What We Built
NumPath now generates a teacher insight on demand: click "Generate insight" on any student's panel and the system reads that student's KC mastery states plus their 10 most recent attempts, sends them to Claude, and returns a structured response: an actionable observation (text), a severity signal (type: warn/good/info), and a traceable evidence block pointing to the specific KC, p_mastery value, and mistake count that drove the insight. The evidence isn't generated by the LLM — it's assembled server-side from DB reads. Teachers get an interpretation layer backed by auditable data.
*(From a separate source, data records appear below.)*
(** * sleepremover: the language-code extractor, the downloader and the
    sleep-message processor of [utils/sleepRemover], embedded in Rocq.

    Python strings are sequences of Unicode code points, so a string is a
    list of code points ([N]).  The three character classes the code uses
    ([\d] of the [re] module, [str.isalpha], [str.isdigit]) are fixed on
    ASCII and left to a parameter on the other code points. *)

From Stdlib Require Import String Ascii NArith List Lia.
From stdpp Require Import gmap list.

Local Open Scope N_scope.

(** ** Strings *)

Abbreviation pystr := (list N).

(** An ASCII literal as a Python string. *)
Definition lit (s : string) : pystr :=
  map N_of_ascii (list_ascii_of_string s).

Definition PERCENT : N := 37.
Definition DOLLAR : N := 36.
Definition QUESTION : N := 63.
Definition UNDERSCORE : N := 95.
Definition LOWER_S : N := 115.
Definition LOWER_D : N := 100.
Definition SLASH : N := 47.
Definition DOT : N := 46.
(** U+200C ZERO WIDTH NON-JOINER and U+2013 EN DASH, as they stand in
    [languages.py]. *)
Definition ZWNJ : N := 8204.
Definition EN_DASH : N := 8211.

Definition is_ascii (c : N) : bool := c <? 128.
Definition ascii_digit (c : N) : bool := (48 <=? c) && (c <=? 57).
Definition ascii_letter (c : N) : bool :=
  ((65 <=? c) && (c <=? 90)) || ((97 <=? c) && (c <=? 122)).

(** [s.startswith(old)]. *)
Fixpoint starts_with (old s : pystr) : bool :=
  match old, s with
  | [], _ => true
  | _ :: _, [] => false
  | a :: old', b :: s' => (a =? b) && starts_with old' s'
  end.

(** [sub in s] for strings. *)
Fixpoint str_in (sub s : pystr) : bool :=
  starts_with sub s ||
  match s with
  | [] => false
  | _ :: tl => str_in sub tl
  end.

(** [c in s] for a one-character needle, as the verification pass uses it. *)
Definition char_in (c : N) (s : pystr) : bool := str_in [c] s.

(** ** Left-to-right substitution

    [str.replace] and [re.sub] both scan the subject from the left; where
    the pattern matches they emit the replacement and go on after the
    match, elsewhere they copy one character.  [matcher s] is the length
    of the match at the head of [s]; [skip] counts the characters of the
    current match still to be dropped. *)

Section Scan.

Variable matcher : pystr -> option nat.
Variable repl : pystr.

Fixpoint scan_from (skip : nat) (s : pystr) : pystr :=
  match s with
  | [] => []
  | c :: tl =>
    match skip with
    | S k => scan_from k tl
    | O =>
      match matcher s with
      | Some (S n) => repl ++ scan_from n tl
      | _ => c :: scan_from 0 tl
      end
    end
  end.

Definition scan_sub (s : pystr) : pystr := scan_from 0 s.

End Scan.

(** The matcher of a literal pattern. *)
Definition literal_match (old s : pystr) : option nat :=
  if starts_with old s then Some (length old) else None.

(** [s.replace(old, new)].  With an empty [old] Python puts [new] before
    every character and at the end. *)
Definition str_replace (old new s : pystr) : pystr :=
  match old with
  | [] => new ++ flat_map (fun c => c :: new) s
  | _ :: _ => scan_sub (literal_match old) new s
  end.

Section Classes.

(** [re]'s [\d] on a [str] pattern is the Unicode decimal digits; on ASCII
    these are 0-9. *)
Variable uni_decimal : N -> bool.

Definition re_digit (c : N) : bool :=
  if is_ascii c then ascii_digit c else uni_decimal c.

(** The longest run of [\d] at the head of [s]. *)
Fixpoint digit_run (s : pystr) : nat :=
  match s with
  | c :: tl => if re_digit c then S (digit_run tl) else O
  | [] => O
  end.

(** The match of [%\d+\$s] at the head of [s]: a percent sign, the digits
    that follow it (at least one), a dollar sign and an s. *)
Definition indexed_match (s : pystr) : option nat :=
  match s with
  | c :: tl =>
    if c =? PERCENT then
      match digit_run tl with
      | O => None
      | S k =>
        match skipn (S k) tl with
        | d :: e :: _ =>
          if (d =? DOLLAR) && (e =? LOWER_S) then Some (S (S k) + 2)%nat
          else None
        | _ => None
        end
      end
    else None
  | [] => None
  end.

(** [re.sub(r'%\d+\$s', repl, s)]. *)
Definition re_sub_indexed (repl s : pystr) : pystr :=
  scan_sub indexed_match repl s.

(** ** The placeholder rewrite of [process_sleep_messages]
    (languages.py, lines 145-160). *)
Definition rewrite_placeholders (sleep_msg : pystr) : pystr :=
  let processed_msg := sleep_msg in
  let processed_msg :=
    if str_in (lit "%s/%s") processed_msg
    then str_replace (lit "%s/%s") (lit "???") processed_msg
    else processed_msg in
  let processed_msg := re_sub_indexed (lit "??") processed_msg in
  let processed_msg := str_replace (lit "%s") (lit "??") processed_msg in
  let processed_msg := str_replace (lit "%d") (lit "??") processed_msg in
  processed_msg.

End Classes.

Arguments re_digit : simpl never.

(** ** More string methods *)

(** [s.count(sub)] for a non-empty [sub]: occurrences counted from the
    left, none overlapping the one before.  [skip] as in [scan_from]. *)
Fixpoint count_from (sub : pystr) (skip : nat) (s : pystr) : nat :=
  match s with
  | [] => O
  | _ :: tl =>
    match skip with
    | S k => count_from sub k tl
    | O =>
      match literal_match sub s with
      | Some (S n) => S (count_from sub n tl)
      | _ => count_from sub 0 tl
      end
    end
  end.

Definition str_count (sub s : pystr) : nat := count_from sub 0 s.

(** [s.split(sep)] for a non-empty [sep].  [cur] is the piece being read. *)
Fixpoint split_from (sep : pystr) (skip : nat) (cur s : pystr)
  : list pystr :=
  match s with
  | [] => [cur]
  | c :: tl =>
    match skip with
    | S k => split_from sep k cur tl
    | O =>
      match literal_match sep s with
      | Some (S n) => cur :: split_from sep n [] tl
      | _ => split_from sep 0 (cur ++ [c]) tl
      end
    end
  end.

Definition str_split (sep s : pystr) : list pystr := split_from sep 0 [] s.

Definition str_eqb (a b : pystr) : bool := bool_decide (a = b).

(** What the errors of the program say. *)
Inductive error :=
| FailedToFetchPage       (* "Failed to fetch the page" *)
| ErrorParsingPage        (* "Error parsing the page" *)
| FailedToFetchContents   (* "Failed to fetch repository contents" *)
| ErrorDownloading        (* "Error downloading language files" *)
| FallbackNotFound        (* "Fallback file en_gb.json not found in cache" *)
| JSONDecodeError         (* json.load on text that is not JSON *)
| AttributeError          (* .get on JSON that is not an object *)
| KeyError                (* a missing key of a dict *)
| FileExistsError         (* mkdir on the path of a file *)
| NotADirectoryError      (* mkdir under the path of a file *)
| OSError.                (* open or write refused *)

(** What [requests.get] on the wiki page comes to: the request fails, the
    page has no table with [data-description="Current language list"], or
    it has one with these rows. *)
Inductive page :=
| PageUnreachable
| PageWithoutTable
| PageWithTable (rows : list (list pystr)).

Section Extractor.

(** [str.isalpha] and [str.isdigit] off ASCII. *)
Variable uni_alpha : N -> bool.
Variable uni_digit : N -> bool.

Definition isalpha_char (c : N) : bool :=
  if is_ascii c then ascii_letter c else uni_alpha c.

Definition isdigit_char (c : N) : bool :=
  if is_ascii c then ascii_digit c else uni_digit c.

(** [s.isalpha()], [s.isdigit()]: every character in the class, and at
    least one character. *)
Definition str_isalpha (s : pystr) : bool :=
  negb (str_eqb s []) && forallb isalpha_char s.

Definition str_isdigit (s : pystr) : bool :=
  negb (str_eqb s []) && forallb isdigit_char s.

(** The marker of a code that only Java Edition has, with the zero-width
    non-joiner the wiki puts before it. *)
Definition JE_ONLY : pystr := ZWNJ :: lit "[JEonly]".

(** ** [get_language_codes] (languages.py, lines 10-64)

    A table row is the list of the texts of its [td] cells, each as
    [get_text(strip=True)] gives it.  [row_code] is the body of the loop
    over the rows: the code the row appends to [language_codes], if any. *)
Definition row_code (cells : list pystr) : option pystr :=
  if (length cells <? 6)%nat then None
  else
    let first_cell := nth 0 cells [] in
    if negb (str_isdigit first_cell) then None
    else if (4 <? length cells)%nat then
      let language_code := nth 4 cells [] in
      if negb (str_eqb language_code []) &&
         negb (str_eqb language_code [EN_DASH]) then
        if str_in JE_ONLY language_code then
          let je_code := nth 0 (str_split JE_ONLY language_code) [] in
          if negb (str_eqb je_code []) &&
             (str_count [UNDERSCORE] je_code =? 1)%nat &&
             (length (str_split [UNDERSCORE] je_code) =? 2)%nat
          then Some je_code else None
        else if (str_count [UNDERSCORE] language_code =? 0)%nat &&
                str_isalpha language_code &&
                (2 <=? length language_code)%nat
        then Some language_code
        else if (str_count [UNDERSCORE] language_code =? 1)%nat &&
                (length (str_split [UNDERSCORE] language_code) =? 2)%nat &&
                forallb (fun part => str_isalpha part &&
                                     (2 <=? length part)%nat)
                        (str_split [UNDERSCORE] language_code)
        then Some language_code
        else None
      else None
    else None.

(** The loop: [language_codes] starts empty and each accepted row appends
    its code to it. *)
Definition extract_codes (rows : list (list pystr)) : list pystr :=
  fold_left
    (fun language_codes row =>
       match row_code row with
       | Some code => language_codes ++ [code]
       | None => language_codes
       end)
    rows [].

Definition get_language_codes (pg : page) : error + list pystr :=
  match pg with
  | PageUnreachable => inl FailedToFetchPage
  | PageWithoutTable => inl ErrorParsingPage
  | PageWithTable rows => inr (extract_codes rows)
  end.

End Extractor.

(** ** Files and JSON

    A translation file is a JSON object from strings to strings; [JOther]
    is any other JSON value.  A file holds the text [json.dumps] made of a
    value, or text that is not JSON (an empty or half-written file). *)

Abbreviation doc := (gmap pystr pystr).

Inductive json :=
| JObject (d : doc)
| JOther.

Inductive content :=
| Text (j : json)
| Garbage.

(** The file system by path: [files] gives what the regular file at a
    path holds, [dirs] the paths of the directories.  A path is the text
    the program hands to the system, and two texts are two entries: a
    path written with [..] or through a link is not taken back to the
    path it stands for. *)
Record fsys := {
  files : gmap pystr content;
  dirs : gset pystr
}.

(** What [open(path, 'w')] followed by a write comes to. *)
Inductive disk_outcome :=
| OpenFails
| WriteFails
| WriteOk.

(** Code that reads and writes files and may raise: the state is kept
    when an exception is raised, as what was written stays written. *)
Definition M (A : Type) : Type := fsys -> (error + A) * fsys.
The backend piece is GenerateInsightUseCase — three DB queries, one LLM call, one JSON parse, one server-side evidence assembly. This post is about the schema design, the prompt engineering, and everything that can go wrong with the parse step.
The Design Decision
Structured JSON vs. free-form text
The original insight.txt prompt asked for a single sentence. Simple, but not structured enough for a UI that needs to display a summary and a suggested action as separate elements.
We rewrote the prompt — but here's the key design decision: the LLM only generates two fields. The evidence block is assembled server-side from DB reads before the call, so it's auditable regardless of what the model says.
You are a specialist math learning advisor for primary school teachers.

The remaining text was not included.